We’ve even included a cream cheese frosting to remind you of the pale head that sits on top of a glass of stout (see what we did there J).
To encourage you to try this tasty treat, we’re offering 15% off Chocolate Tom this weekend (valid till midnight Sunday 29th January). Simply enter the discount code CAKEDAY at checkout to enjoy 15% off Chocolate Tom. *Excludes delivery. *Offer only valid for online orders.
Inspired to get out your mixing bowl and baking gloves? If so, let us know how you get on. Take a picture of your Old Tom Chocolate Cake and share it with us on Facebook and/or Twitter @robbiesbrewery. We'll pick a winner at random and they will receive a FREE case of Chocolate Tom. Purr-fect!
- 250ml Chocolate Tom (leaving a little tipple to sip while you bake)
- 250g unsalted butter
- 75g cocoa powder
- 400g caster sugar
- 1 142ml pot of sour cream
- 2 eggs
- 1.5 tablespoon of vanilla extract
- 275g plain flour
- 2.5 teaspoons of bicarbonate of soda
- 200g of cream cheese
- 50ml of double cream
- 300g icing sugar (or as much as required for desired consistency)
- Pre-heat your oven to 180º C (170 for fan-assisted ovens), or gas mark 4. Lightly butter a 23cm push-base cake tin.
- Measure out the Chocolate Tom, making to have a little taste taste (Chef’s rights), and pour it into a wide, deep saucepan. Cut the butter into small cubes, and add it to the pan. Heat until the butter is melted into the pan - do not let it boil.
- In a separate bowl, combine the cocoa and sugar and whisk into the butter/beer mixture, being careful not to let the sugar catch and burn.
- Beat the eggs and sour cream together, then add to the pan.
- In a separate bowl, combine the flour and bicarbonate of soda, then slowly whisk into the pan, adding a little at a time to avoid any lumps forming. This is easy to accidentally do due to the density of the cake.
- Pour the batter into your pan, and bake for approximately 40 minutes. Keep an eye on your oven - we don’t recommend baking for longer as the cake can burn on the outside but not cook on the inside. When a toothpick comes out of the centre clean, you know your cake is ready.
- While the cake is baking, beat the double cream into the cream cheese, and begin to add your icing sugar bit by bit. Depending on what consistency you wish to achieve, you may need more icing sugar to allow the icing to 'sit' on the cake like the head of a pint.

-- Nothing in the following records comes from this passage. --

(** The state after [n] entries were logged, from the initial state. *)
Definition scenario (n : nat) : option (Connected200.dev * env) :=
  fold_left scenario_poll (seq 0 (S n))
    (Some (Connected200.onOAuth2Init_state (of_Z 0),
           env0 (repeat ok_response (S n)) [])).

Definition k_initial : Q := 12696 # 1000.
Definition k_implied : Q :=
  (4187 # 1000) * 178 * ((3 # 10) * 1000000 / (10 * 300000)).

Definition num_is (P : Q -> Prop) (x : num) : Prop :=
  match x with
  | Fin q => P q
  | _ => False
  end.

Definition after_scenario (n : nat) (P : Connected200.dev -> Prop) : Prop :=
  match scenario n with
  | Some (d, _) => P d
  | None => False
  end.

Definition entry_of_scenario : Connected200.sample :=
  {| Connected200.powDiff := Connected200.FxDec false 0;
     Connected200.tempDiff := Connected200.FxDec true 3;
     Connected200.timeDiff := Fin 300000;
     Connected200.storeDiff := Connected200.FxDec false 0;
     Connected200.outerTempDiff := Connected200.FxDec false 100 |}.

(** Polls five minutes apart at the given tank temperatures, the total usage
    and the stored energy staying the same. *)
Definition polls (temps : list num) (d : Connected200.dev) (e : env)
    : Connected200.dev * env * Z :=
  fold_left
    (fun '(d, e, i) t =>
       let '(_, d', e') :=
         Connected200.logLeakage (VNum (of_Z 100)) (VNum t) (VNum (of_Z 5))
           (VNum (of_Z (300000 * i))) (of_Z 0) d e in
       (d', e', (i + 1)%Z))
    temps (d, e, 0%Z).

(** The temperatures of a tank that starts at [t] and cools by the given
    drops. *)
Fixpoint cooling (t : Q) (drops : list Q) : list num :=
  Fin t :: match drops with
           | [] => []
           | drop :: drops' => cooling (Qred (t - drop)) drops'
           end.

(** A driver that, from the initial state and a tank at 80 degrees, has logged
    [n1] entries "-0.5" and then [n0] entries "-0.3". *)
Definition two_bins (n0 n1 : nat) : Connected200.dev * env * Z :=
  polls (cooling 80 (repeat (1 # 2) n1 ++ repeat (3 # 10) n0))
    (Connected200.onOAuth2Init_state (of_Z 0)) (env0 [] []).

(** The parameters of the price control. *)
Definition price_ids : list string := ["544"; "545"; "546"; "547"; "548"].
Definition between_minus_one_and_zero (f : spec_float) : bool :=
  SFleb (SFopp f64_one) f && SFleb f (S754_zero false).

(** Zero, or a binary64 number whose value is an integer of magnitude
    between 1 and [B]. Values are counted in units of [2^scale_exp]. *)
Definition int_float (B : Z) (x : spec_float) : Prop :=
  match x with
  | S754_zero _ => True
  | S754_finite _ m e =>
      bounded prec64 emax64 m e = true /\
      (2 ^ (- scale_exp) | Zpos m * 2 ^ (e - scale_exp))%Z /\
      (Zpos m * 2 ^ (e - scale_exp) <= B * 2 ^ (- scale_exp))%Z
  | _ => False
  end.

(** A flag that cell 10 does not set to ['ignore']. *)
Definition flag_left (o : option fperr) : bool :=
  match o with
  | Some FPover | Some FPunder => true
  | _ => false
  end.

(** Every condition on ['raise']. *)
Definition errstate_raise : errstate :=
  {| err_divide := ModeRaise; err_over := ModeRaise;
     err_under := ModeRaise; err_invalid := ModeRaise |}.

(** * Properties *)

(** ** Arrays of one shape: the ufunc loop is a zip *)

Lemma size_of_cons n s : size_of (n :: s) = n * size_of s.
Proof. reflexivity. Qed.

Lemma broadcast_dim_refl n : broadcast_dim n n = Some n.
Proof. unfold broadcast_dim. now rewrite Nat.eqb_refl. Qed.

Lemma broadcast_rev_refl s : broadcast_rev s s = Some s.
Proof.
  induction s as [|n s IH]; simpl; [reflexivity|].
  now rewrite broadcast_dim_refl, IH.
Qed.

Lemma broadcast_shapes_refl s : broadcast_shapes s s = Some s.
Proof.
  unfold broadcast_shapes. rewrite broadcast_rev_refl. simpl.
  now rewrite rev_involutive.
Qed.

Lemma ravel_unravel s : forall k, k < size_of s -> ravel s (clamp s (unravel s k)) = k.
Proof.
  induction s as [|n s IH]; intros k Hk.
  - simpl in *. lia.
  - rewrite size_of_cons in Hk. simpl.
    assert (Hp : size_of s <> 0) by (intro E; rewrite E in Hk; lia).
    rewrite IH by (apply Nat.mod_upper_bound; exact Hp).
    destruct (Nat.eqb_spec n 1) as [->|_].
    + rewrite Nat.mod_small by lia. lia.
    + pose proof (Nat.div_mod_eq k (size_of s)). lia.
Qed.

Lemma source_index_same s k : k < size_of s -> source_index s s k = k.
Proof.
  intros Hk. unfold source_index. rewrite Nat.sub_diag. simpl.
  now apply ravel_unravel.
Qed.

Lemma map_seq_nth2 {A B C} (g : A -> B -> C) (da : A) (db : B) :
  forall (la : list A) (lb : list B),
    length la = length lb ->
    map (fun k => g (nth k la da) (nth k lb db)) (seq 0 (length la))
    = map (fun xy => g (fst xy) (snd xy)) (combine la lb).
Proof.
  induction la as [|x la IH]; intros [|y lb] Hl; simpl in *; try discriminate.
  - reflexivity.
  - f_equal. rewrite <- seq_shift, map_map. apply IH. lia.
Qed.

Lemma fp_check_never_raises st flags :
  never_raises st = true -> fp_check st flags = None.
Proof.
  unfold never_raises, fp_check. simpl. intros H.
  repeat (apply andb_prop in H; destruct H as [?H H]).
  repeat match goal with
         | H : negb ?b = true |- _ => apply negb_true_iff in H; rewrite H
         end.
  now rewrite !andb_false_r.
Qed.

Lemma default_errstate_ok : ambient_ok default_errstate = true.
Proof. reflexivity. Qed.

Lemma ndvi_errstate_never_raises st :
  ambient_ok st = true -> never_raises (ndvi_errstate st) = true.
Proof.
  unfold ambient_ok, never_raises. simpl. intros H.
  apply andb_prop in H. destruct H as [-> ->]. reflexivity.
Qed.

Lemma ufunc2_same_shape st p f a b :
  never_raises st = true ->
  shape a = shape b ->
  length (data a) = size_of (shape a) ->
  length (data b) = size_of (shape b) ->
  ufunc2 st p f a b =
  Ok {| dt := p; shape := shape a;
        data := map (fun xy => fst (f (cast (dt a) p (fst xy)) (cast (dt b) p (snd xy))))
                    (combine (data a) (data b)) |}.
Proof.
  intros Hst Hs Ha Hb. unfold ufunc2.
  rewrite <- Hs, broadcast_shapes_refl.
  rewrite fp_check_never_raises by exact Hst.
  do 2 f_equal. rewrite map_map.
  rewrite <- Hs in Hb.
  transitivity (map (fun k => fst (f (cast (dt a) p (nth k (data a) (SInt 0)))
                                     (cast (dt b) p (nth k (data b) (SInt 0)))))
                    (seq 0 (length (data a)))).
  - rewrite Ha. apply map_ext_in. intros k Hk. apply in_seq in Hk.
    unfold get. rewrite <- Hs, !source_index_same by lia. reflexivity.
  - apply (map_seq_nth2 (fun x y => fst (f (cast (dt a) p x) (cast (dt b) p y)))).
    congruence.
Qed.

(** The value of cell 10 on two bands of one shape: element by element,
    [ndvi_elem]. *)
Lemma ndvi_same_shape st red nir :
  ambient_ok st = true ->
  shape red = shape nir ->
  length (data red) = size_of (shape red) ->
  length (data nir) = size_of (shape nir) ->
  ndvi st red nir =
  (ndvi_errstate st,
   Ok {| dt := Float64; shape := shape red;
         data := map (fun rn => SFlt (ndvi_elem (dt red) (dt nir) (fst rn) (snd rn)))
                     (combine (data red) (data nir)) |}).
Proof.
  intros Hst Hs Hr Hn. unfold ndvi. fold (ndvi_errstate st). f_equal.
  pose proof (ndvi_errstate_never_raises st Hst) as Hnr.
  unfold subtract, add, true_divide.
  rewrite (ufunc2_same_shape _ _ _ (astype_float nir) (astype_float red));
    simpl; rewrite ?length_map; auto.
  rewrite (ufunc2_same_shape _ _ _ nir red); simpl; auto.
  rewrite ufunc2_same_shape; simpl; rewrite ?length_map, ?length_combine, ?length_map; auto.
  2: { rewrite <- Hs, Hn, <- Hs, <- Hr. lia. }
  2: { rewrite <- Hs, Hn, <- Hs, <- Hr. lia. }
  assert (Hl : length (data red) = length (data nir)) by congruence.
  rewrite <- Hs. do 2 f_equal.
  revert Hl. generalize (data nir) as ln, (data red) as lr. clear.
  induction ln as [|n ln IH]; intros [|r lr] Hl; simpl in *; try discriminate;
    [reflexivity|].
  f_equal. apply IH. lia.
Qed.

Lemma ufunc2_same_shape_ok st p f a b :
  never_raises st = true ->
  shape a = shape b ->
  exists r, ufunc2 st p f a b = Ok r /\ shape r = shape a /\ dt r = p.
Proof.
  intros Hst Hs. unfold ufunc2.
  rewrite <- Hs, broadcast_shapes_refl, fp_check_never_raises by exact Hst.
  eexists. split; [reflexivity|]. now split.
Qed.

Lemma ufunc2_broadcast st p f a b :
  never_raises st = true ->
  match broadcast_shapes (shape a) (shape b) with
  | None => ufunc2 st p f a b = Raise ValueError_broadcast
  | Some s => exists r, ufunc2 st p f a b = Ok r /\ shape r = s /\ dt r = p
  end.
Proof.
  intros Hst. unfold ufunc2.
  destruct (broadcast_shapes (shape a) (shape b)) as [s|]; [|reflexivity].
  rewrite fp_check_never_raises by exact Hst.
  eexists. split; [reflexivity|]. now split.
Qed.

- Once completely cooled (this will take a while due to the cake's density), pop your cake out of the tin and ice with a spatula (or a silicone one for better control).
- Enjoy a big slice of your lip-licking homemade Old Tom Chocolate Cake.
Chocolate cake has been with us just over 150 years, having first come on the scene in 1764, when it was discovered that grinding cocoa beans between heavy stones produced cocoa powder, which could then become chocolate.
Until the 1830s or 1840s, chocolate was primarily consumed as a beverage and chocolate cakes – as we think of them today – did not exist.
It was indeed a chap called Conrad Van Houten who discovered how to mechanically extract fat from the cacao liquor which produced cacao butter. Long story short, this man is the reason that chocolate is affordable, and we all have him to thank for it!